_Task goal_
The lines below starting at the line containing "Definition outbox_row (t" and ending at the line containing "exists h, first_where" are to be repeated exactly, with both ends kept and nothing else added.
=======
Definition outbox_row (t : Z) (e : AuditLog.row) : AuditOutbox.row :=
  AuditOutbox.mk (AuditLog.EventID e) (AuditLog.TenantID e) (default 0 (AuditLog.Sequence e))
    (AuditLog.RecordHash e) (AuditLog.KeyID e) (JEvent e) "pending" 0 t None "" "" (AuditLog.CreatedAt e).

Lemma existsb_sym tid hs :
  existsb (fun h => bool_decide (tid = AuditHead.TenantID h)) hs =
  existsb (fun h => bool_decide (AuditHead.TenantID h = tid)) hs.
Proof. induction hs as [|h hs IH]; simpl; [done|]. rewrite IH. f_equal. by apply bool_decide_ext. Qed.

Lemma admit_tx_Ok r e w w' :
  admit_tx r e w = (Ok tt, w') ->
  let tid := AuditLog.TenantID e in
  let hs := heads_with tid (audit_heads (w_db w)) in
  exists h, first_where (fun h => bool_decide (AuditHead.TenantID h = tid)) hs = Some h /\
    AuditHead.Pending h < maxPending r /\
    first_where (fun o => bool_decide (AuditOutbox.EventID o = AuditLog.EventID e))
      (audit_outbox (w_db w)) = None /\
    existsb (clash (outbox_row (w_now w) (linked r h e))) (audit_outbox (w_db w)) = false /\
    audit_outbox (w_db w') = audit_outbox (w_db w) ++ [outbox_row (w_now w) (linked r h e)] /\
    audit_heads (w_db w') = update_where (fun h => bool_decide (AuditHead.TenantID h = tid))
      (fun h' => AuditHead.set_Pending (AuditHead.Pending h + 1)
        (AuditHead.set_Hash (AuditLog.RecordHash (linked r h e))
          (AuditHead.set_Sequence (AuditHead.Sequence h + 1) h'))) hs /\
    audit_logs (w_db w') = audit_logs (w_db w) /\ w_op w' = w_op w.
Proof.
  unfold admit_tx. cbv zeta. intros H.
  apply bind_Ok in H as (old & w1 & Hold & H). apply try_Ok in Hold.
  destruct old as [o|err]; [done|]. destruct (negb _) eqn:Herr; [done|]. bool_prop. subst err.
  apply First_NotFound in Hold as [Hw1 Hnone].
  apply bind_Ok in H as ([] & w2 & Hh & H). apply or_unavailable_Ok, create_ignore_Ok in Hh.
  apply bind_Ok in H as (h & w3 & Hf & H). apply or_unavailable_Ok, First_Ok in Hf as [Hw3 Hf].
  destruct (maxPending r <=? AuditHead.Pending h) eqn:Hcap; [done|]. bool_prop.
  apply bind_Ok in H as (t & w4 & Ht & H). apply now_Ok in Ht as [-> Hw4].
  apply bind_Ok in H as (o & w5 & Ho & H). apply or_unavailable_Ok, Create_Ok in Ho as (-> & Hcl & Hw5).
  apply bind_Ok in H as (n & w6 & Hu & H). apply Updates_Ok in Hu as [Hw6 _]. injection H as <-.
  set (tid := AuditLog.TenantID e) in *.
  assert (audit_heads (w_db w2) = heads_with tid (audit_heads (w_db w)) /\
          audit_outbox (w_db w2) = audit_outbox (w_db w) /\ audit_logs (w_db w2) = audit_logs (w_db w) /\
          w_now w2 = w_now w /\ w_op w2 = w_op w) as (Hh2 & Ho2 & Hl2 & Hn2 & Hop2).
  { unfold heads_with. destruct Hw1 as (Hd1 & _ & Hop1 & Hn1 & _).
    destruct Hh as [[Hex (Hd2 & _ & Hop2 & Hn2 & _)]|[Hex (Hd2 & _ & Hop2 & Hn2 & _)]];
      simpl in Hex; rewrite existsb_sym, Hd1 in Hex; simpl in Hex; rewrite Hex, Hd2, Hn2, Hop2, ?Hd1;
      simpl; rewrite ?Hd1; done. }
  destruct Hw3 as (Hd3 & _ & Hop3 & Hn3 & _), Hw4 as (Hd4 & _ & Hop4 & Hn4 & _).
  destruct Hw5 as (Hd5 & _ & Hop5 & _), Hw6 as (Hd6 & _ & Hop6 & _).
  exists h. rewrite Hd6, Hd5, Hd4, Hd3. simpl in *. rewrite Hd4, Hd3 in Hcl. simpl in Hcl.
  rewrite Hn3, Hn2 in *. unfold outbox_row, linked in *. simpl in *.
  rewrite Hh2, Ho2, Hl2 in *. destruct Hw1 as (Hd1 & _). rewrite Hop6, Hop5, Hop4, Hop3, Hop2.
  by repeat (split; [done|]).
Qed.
=======
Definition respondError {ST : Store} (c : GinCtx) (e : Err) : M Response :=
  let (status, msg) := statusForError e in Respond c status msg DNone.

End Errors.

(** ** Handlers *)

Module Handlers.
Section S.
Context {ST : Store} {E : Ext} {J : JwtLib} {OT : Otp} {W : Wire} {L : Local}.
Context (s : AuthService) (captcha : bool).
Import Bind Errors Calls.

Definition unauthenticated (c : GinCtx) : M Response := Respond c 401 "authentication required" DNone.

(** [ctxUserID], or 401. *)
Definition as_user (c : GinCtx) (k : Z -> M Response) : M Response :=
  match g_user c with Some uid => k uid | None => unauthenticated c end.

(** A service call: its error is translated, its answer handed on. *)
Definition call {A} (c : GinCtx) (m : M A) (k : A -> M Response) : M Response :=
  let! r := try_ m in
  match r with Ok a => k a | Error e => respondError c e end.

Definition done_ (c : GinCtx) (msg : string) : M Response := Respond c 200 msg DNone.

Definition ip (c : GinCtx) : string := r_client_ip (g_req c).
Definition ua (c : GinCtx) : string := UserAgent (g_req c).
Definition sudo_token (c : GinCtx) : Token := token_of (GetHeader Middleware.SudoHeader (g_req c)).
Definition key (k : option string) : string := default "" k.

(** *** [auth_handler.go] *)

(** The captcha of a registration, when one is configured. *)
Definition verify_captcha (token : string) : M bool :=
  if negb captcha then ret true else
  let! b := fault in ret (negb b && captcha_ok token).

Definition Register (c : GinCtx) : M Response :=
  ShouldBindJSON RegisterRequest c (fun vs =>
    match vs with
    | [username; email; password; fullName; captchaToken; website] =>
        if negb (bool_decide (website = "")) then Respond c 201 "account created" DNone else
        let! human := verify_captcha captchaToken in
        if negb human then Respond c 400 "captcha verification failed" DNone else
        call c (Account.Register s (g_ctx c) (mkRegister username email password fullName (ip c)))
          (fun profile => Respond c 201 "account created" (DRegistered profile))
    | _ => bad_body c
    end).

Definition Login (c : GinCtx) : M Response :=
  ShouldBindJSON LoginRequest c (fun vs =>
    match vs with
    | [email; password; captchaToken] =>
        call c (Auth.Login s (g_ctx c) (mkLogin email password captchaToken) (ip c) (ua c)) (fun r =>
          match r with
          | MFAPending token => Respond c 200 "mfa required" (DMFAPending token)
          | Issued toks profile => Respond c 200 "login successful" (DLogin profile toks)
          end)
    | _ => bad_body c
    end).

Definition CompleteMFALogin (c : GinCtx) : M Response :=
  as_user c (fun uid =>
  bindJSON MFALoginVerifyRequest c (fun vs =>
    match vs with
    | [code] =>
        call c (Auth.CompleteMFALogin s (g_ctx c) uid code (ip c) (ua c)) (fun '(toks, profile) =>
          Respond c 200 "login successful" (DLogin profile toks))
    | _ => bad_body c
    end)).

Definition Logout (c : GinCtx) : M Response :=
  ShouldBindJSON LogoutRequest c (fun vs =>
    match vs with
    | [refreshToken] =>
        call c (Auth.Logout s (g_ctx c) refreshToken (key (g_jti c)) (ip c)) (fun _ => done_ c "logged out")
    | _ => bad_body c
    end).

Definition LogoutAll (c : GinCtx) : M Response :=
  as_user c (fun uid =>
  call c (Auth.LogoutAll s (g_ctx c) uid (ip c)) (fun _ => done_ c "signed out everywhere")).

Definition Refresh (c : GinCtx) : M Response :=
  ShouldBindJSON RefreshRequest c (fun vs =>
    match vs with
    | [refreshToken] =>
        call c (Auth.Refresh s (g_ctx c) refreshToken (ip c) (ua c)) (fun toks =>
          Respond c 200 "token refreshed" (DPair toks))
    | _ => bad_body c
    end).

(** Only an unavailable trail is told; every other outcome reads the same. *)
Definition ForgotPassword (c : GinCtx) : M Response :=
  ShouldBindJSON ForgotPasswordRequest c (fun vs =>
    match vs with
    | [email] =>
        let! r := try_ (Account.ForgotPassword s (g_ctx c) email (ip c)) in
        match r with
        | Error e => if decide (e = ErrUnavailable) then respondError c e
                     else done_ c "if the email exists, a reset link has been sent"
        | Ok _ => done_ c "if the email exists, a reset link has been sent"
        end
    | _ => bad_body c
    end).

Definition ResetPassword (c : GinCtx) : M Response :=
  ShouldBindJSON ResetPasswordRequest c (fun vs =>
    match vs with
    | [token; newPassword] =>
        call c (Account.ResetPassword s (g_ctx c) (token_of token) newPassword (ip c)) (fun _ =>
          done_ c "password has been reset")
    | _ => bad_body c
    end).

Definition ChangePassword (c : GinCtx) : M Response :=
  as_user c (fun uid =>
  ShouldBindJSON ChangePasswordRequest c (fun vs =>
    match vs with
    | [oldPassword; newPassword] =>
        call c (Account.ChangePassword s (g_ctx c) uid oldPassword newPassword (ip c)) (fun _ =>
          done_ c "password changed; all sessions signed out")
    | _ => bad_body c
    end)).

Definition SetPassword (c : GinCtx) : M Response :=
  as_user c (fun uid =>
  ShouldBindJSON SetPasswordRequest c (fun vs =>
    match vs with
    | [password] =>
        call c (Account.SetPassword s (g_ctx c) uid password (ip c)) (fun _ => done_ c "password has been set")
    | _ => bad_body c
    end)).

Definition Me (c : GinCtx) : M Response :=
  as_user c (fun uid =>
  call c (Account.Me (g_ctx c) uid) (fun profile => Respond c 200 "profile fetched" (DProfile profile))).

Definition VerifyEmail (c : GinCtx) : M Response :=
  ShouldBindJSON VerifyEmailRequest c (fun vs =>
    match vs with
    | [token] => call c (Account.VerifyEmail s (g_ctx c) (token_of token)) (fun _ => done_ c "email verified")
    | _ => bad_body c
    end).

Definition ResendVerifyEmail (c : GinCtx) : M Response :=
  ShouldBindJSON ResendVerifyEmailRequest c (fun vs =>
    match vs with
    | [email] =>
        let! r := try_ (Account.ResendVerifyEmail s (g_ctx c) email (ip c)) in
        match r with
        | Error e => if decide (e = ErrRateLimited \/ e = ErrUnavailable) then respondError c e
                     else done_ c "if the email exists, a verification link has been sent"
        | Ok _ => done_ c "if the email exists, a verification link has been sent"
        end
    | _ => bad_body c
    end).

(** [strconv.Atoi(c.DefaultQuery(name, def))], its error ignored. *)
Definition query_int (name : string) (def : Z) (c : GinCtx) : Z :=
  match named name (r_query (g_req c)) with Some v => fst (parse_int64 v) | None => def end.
=======
_Exercise result_
Definition outbox_row (t : Z) (e : AuditLog.row) : AuditOutbox.row :=
  AuditOutbox.mk (AuditLog.EventID e) (AuditLog.TenantID e) (default 0 (AuditLog.Sequence e))
    (AuditLog.RecordHash e) (AuditLog.KeyID e) (JEvent e) "pending" 0 t None "" "" (AuditLog.CreatedAt e).

Lemma existsb_sym tid hs :
  existsb (fun h => bool_decide (tid = AuditHead.TenantID h)) hs =
  existsb (fun h => bool_decide (AuditHead.TenantID h = tid)) hs.
Proof. induction hs as [|h hs IH]; simpl; [done|]. rewrite IH. f_equal. by apply bool_decide_ext. Qed.

Lemma admit_tx_Ok r e w w' :
  admit_tx r e w = (Ok tt, w') ->
  let tid := AuditLog.TenantID e in
  let hs := heads_with tid (audit_heads (w_db w)) in
  exists h, first_where (fun h => bool_decide (AuditHead.TenantID h = tid)) hs = Some h /\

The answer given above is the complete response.